# WHAT YOU SHOULD DO
Check each line below for "performance" and say how many have it, with no other words.

*** SOURCE RECORDS ***

(** [Object.entries(allocations[useCase] || allocations.general)] *)
Definition alloc_entries (useCase : jsstring) : list (Category * float) :=
  if jsstring_eqb useCase (lit "gaming") then gaming
  else if jsstring_eqb useCase (lit "productivity") then productivity
  else if jsstring_eqb useCase (lit "general") then general
  else if existsb (jsstring_eqb useCase) inherited_names then []
  else general.

(** [categoryBudget * 1.15] with [categoryBudget = budget * percentage],
    both products rounded to binary64. *)
#[warnings="-inexact-float"]
Definition ceiling (budget percentage : float) : float :=
  let categoryBudget := mul budget percentage in
  mul categoryBudget 1.15%float.

(** The chain [components.map(..).filter(..).sort(..)] of one category.
    The comparator of the sort is used for its sign only, and the sign
    of the binary64 difference of two binary64 values is the sign of
    their exact difference. *)
Definition with_lowestPrice (c : Component) : Recommended :=
  {| component := c; lowestPrice := getLowestPrice c |}.

Definition within (limit : float) (c : Recommended) : bool :=
  truthy_number (lowestPrice c) && Qle_float (number (lowestPrice c)) limit.

Definition by_price_desc (a b : Recommended) : Q :=
  number (lowestPrice b) - number (lowestPrice a).

(** [db[category] || []] *)
Definition components_of (db : CatalogIndex) (category : Category)
  : list Component :=
  match lookup db category with Some l => l | None => [] end.

Definition affordable (db : CatalogIndex) (budget : float)
  (category : Category) (percentage : float) : list Recommended :=
  let components := components_of db category in
  sort by_price_desc
    (filter (within (ceiling budget percentage))
       (map with_lowestPrice components)).

(** The survivors of a category: the components of the catalog in that
    category whose lowest eligible price exists and is at most the
    ceiling as the page computes it. *)
Definition survivor (limit : float) (c : Component) : bool :=
  match getLowestPrice c with
  | Some p => Qle_float p limit
  | None => false
  end.

Definition survivors (catalog : list Component) (budget : float)
  (k : Category) (fraction : float) : list Component :=
  filter (survivor (ceiling budget fraction))
    (filter (fun c => Category_eqb (category c) k) catalog).

Definition Recommendations := list (Category * Recommended).

(** One turn of the loop over [Object.entries(alloc)]. *)
Definition pick (db : CatalogIndex) (budget : float)
  (recommendations : Recommendations) (entry : Category * float)
  : Recommendations :=
  let '(category, percentage) := entry in
  match affordable db budget category percentage with
  | best :: _ => assign recommendations category best
  | [] => recommendations
  end.

(** The body of [getRecommendedBuild] after the catalog has arrived. *)
Definition recommend (db : CatalogIndex) (budget : float) (useCase : jsstring)
  : Recommendations :=
  fold_left (pick db budget) (alloc_entries useCase) [].

(** [getRecommendedBuild(budget, useCase = 'gaming', performance = 'balanced')];
    an argument left out is [None]. *)
Definition getRecommendedBuild (API_URL : jsstring)
  (budget : float) (useCase performance : option jsstring)
  : Async Recommendations :=
  db <- getComponentsStructured API_URL ;;
  let useCase := match useCase with Some u => u | None => lit "gaming" end in
  Return (recommend db budget useCase).

End Advisor.

(* ================================================================== *)
(** * Search *)

Section Search.

(** [String.prototype.toLowerCase], as in the compatibility checker. *)
Variable toLowerCase : jsstring -> jsstring.

(** [`${c.name} ${c.brand} ${c.category}`.toLowerCase()] *)
Definition searchText (c : Component) : jsstring :=
  toLowerCase
    (name c ++ lit " " ++ brand c ++ lit " " ++ category_name (category c)).

Definition matches_terms (terms : list jsstring) (c : Component) : bool :=
  forallb (fun term => includes (searchText c) term) terms.

(** [a.name.toLowerCase().includes(query.toLowerCase())] *)
Definition exact (query : jsstring) (a : Component) : bool :=
  includes (toLowerCase (name a)) (toLowerCase query).

Definition exact_first (query : jsstring) (a b : Component) : Q :=
  let aExact := exact query a in
  let bExact := exact query b in
  if aExact && negb bExact then -1
  else if negb aExact && bExact then 1
  else 0.

Definition fuzzySearch (query : jsstring) (components : list Component)
  : list Component :=
  match query with
  | [] => components
  | _ =>
      let terms := split_ws (toLowerCase query) in
      sort (exact_first query) (filter (matches_terms terms) components)
  end.

End Search.

(* ================================================================== *)
(** * Share links: [JSON.stringify] and [btoa] *)

#[warnings="-register-all"]
Inductive JSON : Type :=
| JNull
| JBool (b : bool)
| JNumber (q : Q)
| JString (s : jsstring)
| JArray (l : list JSON)
| JObject (l : list (jsstring * JSON)).

Definition digit_unit (n : N) : N :=
  (if n <? 10 then 48 + n else 87 + n)%N.

(** [\uXXXX], lower-case hexadecimal. *)
Definition unicode_escape (u : N) : jsstring :=
  [92; 117; digit_unit (u / 4096 mod 16); digit_unit (u / 256 mod 16);
   digit_unit (u / 16 mod 16); digit_unit (u mod 16)]%N.

Definition is_high_surrogate (u : N) : bool := ((55296 <=? u) && (u <=? 56319))%N.
Definition is_low_surrogate (u : N) : bool := ((56320 <=? u) && (u <=? 57343))%N.

(** One code unit that is not part of a surrogate pair. *)
Definition quote_unit (u : N) : jsstring :=
  (if u =? 8 then [92; 98]
   else if u =? 9 then [92; 116]
   else if u =? 10 then [92; 110]
   else if u =? 12 then [92; 102]
   else if u =? 13 then [92; 114]
   else if u =? 34 then [92; 34]
   else if u =? 92 then [92; 92]
   else if (u <? 32) || is_high_surrogate u || is_low_surrogate u
        then unicode_escape u
   else [u])%N.

Fixpoint quote_units (s : jsstring) : jsstring :=
  match s with
  | [] => []
  | u :: r =>
      match r with
      | l :: r' =>
          if is_high_surrogate u && is_low_surrogate l
          then u :: l :: quote_units r'
          else quote_unit u ++ quote_units r
      | [] => quote_unit u
      end
  end.

(** [QuoteJSONString] *)
Definition quote (s : jsstring) : jsstring := 34%N :: quote_units s ++ [34%N].

Fixpoint join (sep : jsstring) (l : list jsstring) : jsstring :=
  match l with
  | [] => []
  | [x] => x
  | x :: r => x ++ sep ++ join sep r
  end.

Section Serialization.

(** The text of a number ([Number::toString]), which the runtime
    supplies. *)
Variable Number_toString : Q -> jsstring.

Fixpoint JSON_stringify (v : JSON) : jsstring :=
  match v with
  | JNull => lit "null"
  | JBool true => lit "true"
  | JBool false => lit "false"
  | JNumber q => Number_toString q
  | JString s => quote s
  | JArray l => lit "[" ++ join (lit ",") (map JSON_stringify l) ++ lit "]"
  | JObject l =>
      lit "{"
      ++ join (lit ",")
           (map (fun kv => quote (fst kv) ++ lit ":" ++ JSON_stringify (snd kv)) l)
      ++ lit "}"
  end.

(** The own properties of the values of a build, in record order; an
    absent property is left out. *)
Definition prop_string (k : string) (o : option jsstring) : list (jsstring * JSON) :=
  match o with Some s => [(lit k, JString s)] | None => [] end.

Definition prop_bool (k : string) (o : option bool) : list (jsstring * JSON) :=
  match o with Some b => [(lit k, JBool b)] | None => [] end.

Definition Vendor_json (v : Vendor) : JSON :=
  JObject
    ([(lit "name", JString (vname v)); (lit "url", JString (url v));
      (lit "price", JNumber (price v))]
     ++ prop_bool "inStock" (inStock v) ++ prop_bool "stock" (stock v)).

Definition Component_json (c : Component) : JSON :=
  JObject
    ([(lit "id", JString (id c));
      (lit "category", JString (category_name (category c)));
      (lit "name", JString (name c)); (lit "brand", JString (brand c))]
     ++ prop_string "socket" (socket c) ++ prop_string "type" (type' c)
     ++ prop_string "ramType" (ramType c) ++ prop_string "wattage" (wattage c)
     ++ match vendors c with
        | Some vs => [(lit "vendors", JArray (map Vendor_json vs))]
        | None => []
        end).

Definition slot_json (s : option Component) : JSON :=
  match s with Some c => Component_json c | None => JNull end.

Definition Build_json (b : Build) : JSON :=
  JObject
    [(lit "cpu", slot_json (cpu b)); (lit "motherboard", slot_json (motherboard b));
     (lit "ram", slot_json (ram b)); (lit "gpu", slot_json (gpu b));
     (lit "storage", slot_json (storage b)); (lit "psu", slot_json (psu b));
     (lit "pcCase", slot_json (pcCase b)); (lit "monitor", slot_json (monitor b))].

Definition base64_unit (n : N) : N :=
  (if n <? 26 then 65 + n
   else if n <? 52 then 71 + n
   else if n <? 62 then n - 4
   else if n =? 62 then 43
   else 47)%N.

*** End of SOURCE RECORDS ***

# EXERCISE OUTPUT
2